A short, and normalish, dream in Ballard land.
For some reason I find that Ballard's prose is not the most lucid to read, and I think that I know one of the reasons for this. As Martin Amis writes in The War Against Cliche, Ballard gives great attention to names of objects, (such as the components of a car), and this may be a trait that he developed in his studies of medicine before turning full-time writer. It seems that Ballard is somewhat a polymath of object names, perhaps similarly to Burgess. Ballard is, though, a master of metaphors. It is one of the things that he is most often associated with, and when you read Ballard you will realise that he really is partial to metaphors and similies. I am told that Ballard's unnerving otherworldliness is more diminished in Concrete Island than in the bulk of his ouvre, (it isn't experimentally written like Crash for example). In this novella however, there was at least one point at which I thought - with elation - "Ballard is insane". I doubt that fans of Ballard's more bizarre stories will be as satisfied with this book. I enjoyed reading it, but having finished reading Amis's London Fields on the same day, or the day before, it didn't have much of an impact.
Not what it should have been
As I gradually devoured the masteful works of Ballard, Concrete Island was the one that gave me indigestion. It is obvious that Ballard's strength lies in his limitless imagination, articulating absurd possibilites within today's society and Concrete Island is no exception. It IS a great idea, worthy of joining the rest of Ballard's 'Urban-disater' novels, but not a great book.
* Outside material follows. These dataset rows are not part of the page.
Definition cursor_read (c : cursor) (n : Z) : cres bytes :=
  let '(ok, c) := cursor_has c n in
  if negb ok then CFail c
  else match mem_read (c_base c) (c_pos c) n with
       | None => COob
       | Some b => CRet b (set_pos c (u64 (c_pos c + n)))
       end.

Definition cursor_skip (c : cursor) (n : Z) : cres unit :=
  let '(ok, c) := cursor_has c n in
  if negb ok then CFail c else CRet tt (set_pos c (u64 (c_pos c + n))).

Definition cursor_u32 (c : cursor) : cres Z :=
  (scan b, c <- cursor_read c 4; CRet (ds4_kvstore_le_get32 b) c)%cur.

Definition cursor_u64 (c : cursor) : cres Z :=
  (scan b, c <- cursor_read c 8; CRet (kv_le_get64 b) c)%cur.

Definition cursor_string (c : cursor) : cres bytes :=
  (scan len, c <- cursor_u64 c;
   let '(ok, c) := cursor_has c len in
   if negb ok then CFail c
   else match mem_read (c_base c) (c_pos c) len with
        | None => COob
        | Some s => CRet s (set_pos c (u64 (c_pos c + len)))
        end)%cur.

Definition align_up (value alignment : Z) : Z :=
  let rem := value mod alignment in
  if rem =? 0 then value else u64 (u64 (value + alignment) - rem).

(** ** Value and tensor types *)

Definition GGUF_VALUE_UINT8 : Z := 0.
Definition GGUF_VALUE_INT8 : Z := 1.
Definition GGUF_VALUE_UINT16 : Z := 2.
Definition GGUF_VALUE_INT16 : Z := 3.
Definition GGUF_VALUE_UINT32 : Z := 4.
Definition GGUF_VALUE_INT32 : Z := 5.
Definition GGUF_VALUE_FLOAT32 : Z := 6.
Definition GGUF_VALUE_BOOL : Z := 7.
Definition GGUF_VALUE_STRING : Z := 8.
Definition GGUF_VALUE_ARRAY : Z := 9.
Definition GGUF_VALUE_UINT64 : Z := 10.
Definition GGUF_VALUE_INT64 : Z := 11.
Definition GGUF_VALUE_FLOAT64 : Z := 12.

Record gguf_type_info := mkTypeInfo { ti_name : bytes; ti_block_elems : Z; ti_block_bytes : Z }.

Definition gguf_types : list (Z * gguf_type_info) := [
  (0, mkTypeInfo (bs "f32") 1 4);
  (1, mkTypeInfo (bs "f16") 1 2);
  (2, mkTypeInfo (bs "q4_0") 32 18);
  (3, mkTypeInfo (bs "q4_1") 32 20);
  (6, mkTypeInfo (bs "q5_0") 32 22);
  (7, mkTypeInfo (bs "q5_1") 32 24);
  (8, mkTypeInfo (bs "q8_0") 32 34);
  (9, mkTypeInfo (bs "q8_1") 32 40);
  (10, mkTypeInfo (bs "q2_k") 256 84);
  (11, mkTypeInfo (bs "q3_k") 256 110);
  (12, mkTypeInfo (bs "q4_k") 256 144);
  (13, mkTypeInfo (bs "q5_k") 256 176);
  (14, mkTypeInfo (bs "q6_k") 256 210);
  (15, mkTypeInfo (bs "q8_k") 256 292);
  (16, mkTypeInfo (bs "iq2_xxs") 256 66);
  (17, mkTypeInfo (bs "iq2_xs") 256 74);
  (18, mkTypeInfo (bs "iq3_xxs") 256 98);
  (19, mkTypeInfo (bs "iq1_s") 256 110);
  (20, mkTypeInfo (bs "iq4_nl") 256 50);
  (21, mkTypeInfo (bs "iq3_s") 256 110);
  (22, mkTypeInfo (bs "iq2_s") 256 82);
  (23, mkTypeInfo (bs "iq4_xs") 256 136);
  (24, mkTypeInfo (bs "i8") 1 1);
  (25, mkTypeInfo (bs "i16") 1 2);
  (26, mkTypeInfo (bs "i32") 1 4);
  (27, mkTypeInfo (bs "i64") 1 8);
  (28, mkTypeInfo (bs "f64") 1 8);
  (29, mkTypeInfo (bs "iq1_m") 256 56);
  (30, mkTypeInfo (bs "bf16") 1 2)
].

Definition scalar_value_size (type : Z) : Z :=
  if (type =? GGUF_VALUE_UINT8) || (type =? GGUF_VALUE_INT8) || (type =? GGUF_VALUE_BOOL) then 1
  else if (type =? GGUF_VALUE_UINT16) || (type =? GGUF_VALUE_INT16) then 2
  else if (type =? GGUF_VALUE_UINT32) || (type =? GGUF_VALUE_INT32) || (type =? GGUF_VALUE_FLOAT32) then 4
  else if (type =? GGUF_VALUE_UINT64) || (type =? GGUF_VALUE_INT64) || (type =? GGUF_VALUE_FLOAT64) then 8
  else 0.

Definition assoc_z {A} (k : Z) (l : list (Z * A)) : option A :=
  option_map snd (List.find (fun p => fst p =? k) l).

(** A type above the table or in one of its gaps has no entry. *)
Definition tensor_type (type : Z) : option gguf_type_info := assoc_z type gguf_types.

Definition tensor_type_name (type : Z) : bytes :=
  match tensor_type type with Some info => ti_name info | None => bs "unknown" end.

Definition tensor_nbytes (type elements : Z) : option Z :=
  match tensor_type type with
  | None => None
  | Some info =>
      if ti_block_elems info =? 0 then None
      else
        let blocks := u64 (u64 (elements + ti_block_elems info) - 1) / ti_block_elems info in
        if UINT64_MAX / ti_block_bytes info <? blocks then None
        else Some (u64 (blocks * ti_block_bytes info))
  end.

(** ** Skipping a metadata value *)

Fixpoint skip_items (skip : cursor -> cres unit) (fuel : nat) (i len : Z) (c : cursor) : cres unit :=
  if i <? len then
    match fuel with
    | O => CStuck
    | S fuel' => (scan u, c <- skip c; skip_items skip fuel' (i + 1) len c)%cur
    end
  else CRet tt c.

(** [left] is [9 - depth]: the check [depth > 8] is [left = 0]. *)
Fixpoint skip_value (left : nat) (type : Z) (c : cursor) : cres unit :=
  match left with
  | O => CFail (cursor_error c (bs "metadata array nesting is too deep"))
  | S left' =>
      let scalar := scalar_value_size type in
      if negb (scalar =? 0) then cursor_skip c scalar
      else if type =? GGUF_VALUE_STRING then
        (scan s, c <- cursor_string c; CRet tt c)%cur
      else if type =? GGUF_VALUE_ARRAY then
        (scan item_type, c <- cursor_u32 c;
         scan len, c <- cursor_u64 c;
         let item_size := scalar_value_size item_type in
         if negb (item_size =? 0) then
           if UINT64_MAX / item_size <? len
           then CFail (cursor_error c (bs "metadata array is too large"))
           else cursor_skip c (u64 (len * item_size))
         else skip_items (skip_value left' item_type) (S (length (c_base c))) 0 len c)%cur
      else CFail (cursor_error c (bs "unknown GGUF metadata type"))
  end.

(** ** The model *)

Record ds4_kv := mkKv { kv_key : bytes; kv_type : Z; kv_value_pos : Z }.

Record ds4_tensor := mkTensor {
  t_name : bytes;
  t_ndim : Z;
  t_dim : list Z;              (** the first [ndim] of the eight *)
  t_type : Z;
  t_rel_offset : Z;
  t_abs_offset : Z;
  t_elements : Z;
  t_bytes : Z
}.

Record ds4_model := mkModel {
  m_map : bytes;
  m_size : Z;
  m_version : Z;
  m_n_kv : Z;
  m_n_tensors : Z;
  m_alignment : Z;
  m_tensor_data_pos : Z;
  m_max_tensor_bytes : Z;
  m_kv : list ds4_kv;
  m_tensors : list ds4_tensor
}.

Definition cursor_at (m : ds4_model) (pos : Z) : cursor := mkCursor (m_map m) (m_size m) pos None.
(** The last stage on a document's directory. *)
Lemma finish_doc d rest : gdoc_ok d -> file = enc_doc d ++ rest ->
  let r := (meta_model (zlen (g_kvs d)) (zlen (g_tensors d)) (g_kvs d), map tensor_entry (g_tensors d),
            adv (mkCursor file (zlen file) 0 None) (zlen (enc_doc d))) in
  let fits := Forall (fun t => inside (zlen file) (doc_data_pos d) (tensor_entry t)) (g_tensors d) in
  (fits -> finish r = LDone (model_of d file)) /\ (~ fits -> exists msg, finish r = LDie msg).
Proof.
  intros (_ & _ & Hks & Hts) E r fits. subst r. unfold finish, fits, adv, meta_model, add_kvs.
  cbn [c_pos set_pos m_alignment set_kv set_alignment m_size m_max_tensor_bytes header_model m_kv].
  fold (doc_alignment d). rewrite Z.add_0_l.
  assert (Hb : bytes_ok (concat (map enc_kv (g_kvs d)))).
  { pose proof (map_ok (M := file)) as O. rewrite E in O. apply Forall_app in O as [O _].
    unfold enc_doc in O. rewrite !Forall_app in O. apply O. }
  pose proof (alignment_range (g_kvs d) 32 Hb ltac:(lia)) as Ha. fold (doc_alignment d) in Ha.
  assert (Hs : zlen (enc_doc d) <= zlen file) by (pose proof (f_equal zlen E) as El; rewrite zlen_app in El; pose proof (zlen_nonneg rest); lia).
  pose proof (map_size (M := file)). pose proof (zlen_nonneg (enc_doc d)).
  rewrite align_up_round by lia. fold (doc_data_pos d).
  pose proof (round_up_spec (zlen (enc_doc d)) (doc_alignment d) ltac:(lia)) as [Hr _]. fold (doc_data_pos d) in Hr.
  destruct (place_tensors_spec (zlen file) (doc_data_pos d) (map tensor_entry (g_tensors d)) 0) as [P1 P2];
    [lia | lia | |].
  { apply Forall_map. eapply Forall_impl; [|exact Hts]. intros g. apply entry_ranges. }
  rewrite Forall_map in P1, P2. split.
  - intros Hf. rewrite P1 by exact Hf. cbn [lbind]. unfold model_of, set_tensors. cbn.
    rewrite !map_map. cbn. done.
  - intros Hf. destruct (P2 Hf) as [msg ->]. by exists msg.
Qed.

Lemma model_open_cases :
  (exists d, accepts d /\ model_open alloc (Some file) = LDone (model_of d file)) \/
  ((forall d, ~ accepts d) /\ exists msg, model_open alloc (Some file) = LDie msg).
Proof.
  destruct (Z.ltb_spec (zlen file) 32) as [Hl|Hl].
  { right. split; [intros d (_ & ? & _); lia|]. unfold model_open. destruct (Z.ltb_spec (zlen file) 32); [eauto | lia]. }
  rewrite model_open_finish by done. destruct read_header_loads as [H1 H2].
  destruct (read_header _) as [[r c]|msg| |] eqn:E; cbn [lbind] in *; [| |done|done].
  - destruct H2 as (b & rest & (d & Hd & -> & A1 & A2 & ->) & R & ->). change (rem file _) with file in R.
    destruct (finish_doc d rest Hd R) as [F1 F2].
    destruct (decide (Forall (fun t => inside (zlen file) (doc_data_pos d) (tensor_entry t)) (g_tensors d))) as [Hf|Hf].
    + left. exists d. split; [|by apply F1]. repeat (split; [done|]). split; [by exists rest|]. done.
    + right. split; [|by apply F2]. intros d' (Hd' & _ & [rest' R'] & A1' & A2' & Hf').
      assert (Hdoc : doc_bytes (meta_model (zlen (g_kvs d')) (zlen (g_tensors d')) (g_kvs d'), map tensor_entry (g_tensors d'))
                       (enc_doc d')) by by exists d'.
      specialize (H1 _ _ rest' Hdoc R'). destruct (F2 Hf) as [msg Hm].
      destruct (finish_doc d' rest' Hd' R') as [F1' _]. cbv zeta in F1', Hm.
      assert (Hinj : forall x y, LDone x = LDone y -> finish x = finish y) by congruence.
      apply Hinj in H1. rewrite Hm in H1. rewrite <- H1 in F1'. by specialize (F1' Hf').
  - right. split; [|by exists msg]. intros d (Hd & _ & [rest R] & A1 & A2 & _).
    assert (Hdoc : doc_bytes (meta_model (zlen (g_kvs d)) (zlen (g_tensors d)) (g_kvs d), map tensor_entry (g_tensors d))
                     (enc_doc d)) by by exists d.
    specialize (H1 _ _ rest Hdoc R). done.
Qed.

Lemma model_open_accepts d : accepts d -> model_open alloc (Some file) = LDone (model_of d file).
Proof.
  intros (Hd & Hl & [rest R] & A1 & A2 & Hf). rewrite model_open_finish by done.
  destruct read_header_loads as [H1 _].
  assert (Hdoc : doc_bytes (meta_model (zlen (g_kvs d)) (zlen (g_tensors d)) (g_kvs d), map tensor_entry (g_tensors d))
                   (enc_doc d)) by by exists d.
  specialize (H1 _ _ rest Hdoc R). destruct (finish_doc d rest Hd R) as [F1 _]. cbv zeta in F1.
  rewrite H1. cbn [lbind]. by apply F1.
Qed.

(** C15. For a mapped file of bytes shorter than 2^63 and every allocator,
    [model_open] succeeds exactly when the file starts with the encoding of a
    well-formed GGUF v3 document (nesting at most eight levels, one to eight
    dimensions whose products fit 64 bits) whose tables can be allocated and
    whose tensors lie inside the file; the model is then the one the document
    describes: keys with the positions of their values, tensors with their
    absolute offsets and sizes, the alignment of the last alignment record.  In
    every other case it dies with a message.  It never reads outside the mapping
    and its loops end. *)
Theorem model_open_spec :
  (forall m, model_open alloc (Some file) = LDone m <-> exists d, accepts d /\ m = model_of d file) /\
  ((forall d, ~ accepts d) -> exists msg, model_open alloc (Some file) = LDie msg).
Proof.
  split.
  - intros m. split.
    + intros Hm. destruct model_open_cases as [(d & Hd & E)|(_ & msg & E)]; rewrite E in Hm; [|done].
      exists d. split; [done | congruence].
    + intros (d & Hd & ->). by apply model_open_accepts.
  - intros Hn. destruct model_open_cases as [(d & Hd & _)|(_ & Hmsg)]; [by destruct (Hn d) | done].
Qed.

(** ** The getters on a loaded model *)

Definition doc_find (d : gdoc) (key : bytes) : option gval :=
  option_map g_val (List.find (fun k => bytes_eqb (g_key k) key) (g_kvs d)).

Lemma kv_table_find key ks : forall p,
  match List.find (fun k => bytes_eqb (g_key k) key) ks with
  | None => List.find (fun kv => bytes_eqb (kv_key kv) key) (kv_table p ks) = None
  | Some k => exists pre post, ks = pre ++ k :: post /\
      List.find (fun kv => bytes_eqb (kv_key kv) key) (kv_table p ks)
      = Some (mkKv (g_key k) (gtype (g_val k)) (p + zlen (concat (map enc_kv pre)) + zlen (enc_string (g_key k)) + 4))
  end.
Proof using.
  clear. induction ks as [|k ks IH]; intros p; [done|]. cbn [List.find kv_table kv_key].
  destruct (bytes_eqb (g_key k) key).
  - exists [], ks. split; [done|]. cbn [map concat]. rewrite (@zlen_nil Z). do 2 f_equal. lia.
  - specialize (IH (p + zlen (enc_kv k))). destruct (List.find _ ks) as [k'|].
    + destruct IH as (pre & post & -> & E). exists (k :: pre), post. split; [done|]. rewrite E.
      cbn [map concat]. rewrite zlen_app. do 2 f_equal. lia.
    + done.
Qed.

(** The value of a key, under a cursor. *)
Lemma find_value d key : accepts d ->
  match doc_find d key with
  | None => model_find_kv (model_of d file) key = None
  | Some v => gval_ok 9 v /\ bytes_ok (enc_val v) /\ exists kv rest,
      model_find_kv (model_of d file) key = Some kv /\ kv_type kv = gtype v /\
      cur_ok file (cursor_at (model_of d file) (kv_value_pos kv)) /\
      rem file (cursor_at (model_of d file) (kv_value_pos kv)) = enc_val v ++ rest
  end.
Proof.
  intros ((_ & _ & Hks & _) & _ & [rest R] & _). unfold doc_find, model_find_kv, ds4_streq. cbn [m_kv model_of].
  pose proof (kv_table_find key (g_kvs d) 24) as H. destruct (List.find _ (g_kvs d)) as [k|]; [|exact H].
  destruct H as (pre & post & E & F). cbn [option_map]. rewrite E in Hks.
  apply Forall_app in Hks as [_ [Hk _]%Forall_cons_iff]. destruct Hk as (Hk1 & Hk2 & Hk3).
  set (front := ds4_kvstore_le_put32 DS4_GGUF_MAGIC ++ ds4_kvstore_le_put32 3 ++ kv_le_put64 (zlen (g_tensors d)) ++
                kv_le_put64 (zlen (g_kvs d)) ++ concat (map enc_kv pre) ++
                enc_string (g_key k) ++ ds4_kvstore_le_put32 (gtype (g_val k))).
  set (back := concat (map enc_kv post) ++ concat (map enc_tensor (g_tensors d)) ++ rest).
  assert (Ef : file = front ++ enc_val (g_val k) ++ back).
  { rewrite R at 1. unfold enc_doc, front, back. rewrite E at 2. rewrite map_app, concat_app. cbn [map concat].
    unfold enc_kv at 2. by rewrite <- !app_assoc. }
  assert (Lf : zlen front = 24 + zlen (concat (map enc_kv pre)) + zlen (enc_string (g_key k)) + 4).
  { unfold front. rewrite !zlen_app, !zlen_put32, !zlen_put64. lia. }
  split; [done|]. split.
  { pose proof (map_ok (M := file)) as O. rewrite Ef in O. rewrite !Forall_app in O. apply O. }
  eexists _, back. split; [exact F|]. split; [done|]. cbn [kv_value_pos]. unfold cursor_at. cbn [m_map m_size model_of].
  rewrite <- Lf. clearbody front back. split.
  - unfold cur_ok. cbn [c_base c_size c_pos c_error]. pose proof (f_equal zlen Ef) as L. rewrite !zlen_app in L.
    pose proof (zlen_nonneg front). pose proof (zlen_nonneg (enc_val (g_val k))). pose proof (zlen_nonneg back).
    repeat split; lia.
  - unfold rem. cbn [c_pos]. rewrite Ef. unfold zlen. by rewrite Nat2Z.id, drop_app_length.
Qed.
In the writing of this, the idea that was great became stretched and weakened and with every chapter strays closer to 'Robinson Crusoe', losing its Ballard identity. Progression is slow, characterisation was personally unsatisfactory (though this isnt unusual for Ballard) and the story just isnt interesting or exciting. When a story lacks these qualities, it will normally make up for it in the form of magnificent imagery or poetic moments but that was never going to be the case.
There just wasnt enough substance for me in the idea of a modern re-working of 'Robinson Crusoe'. It could have been so much better, but then again some ideas are best left untouched.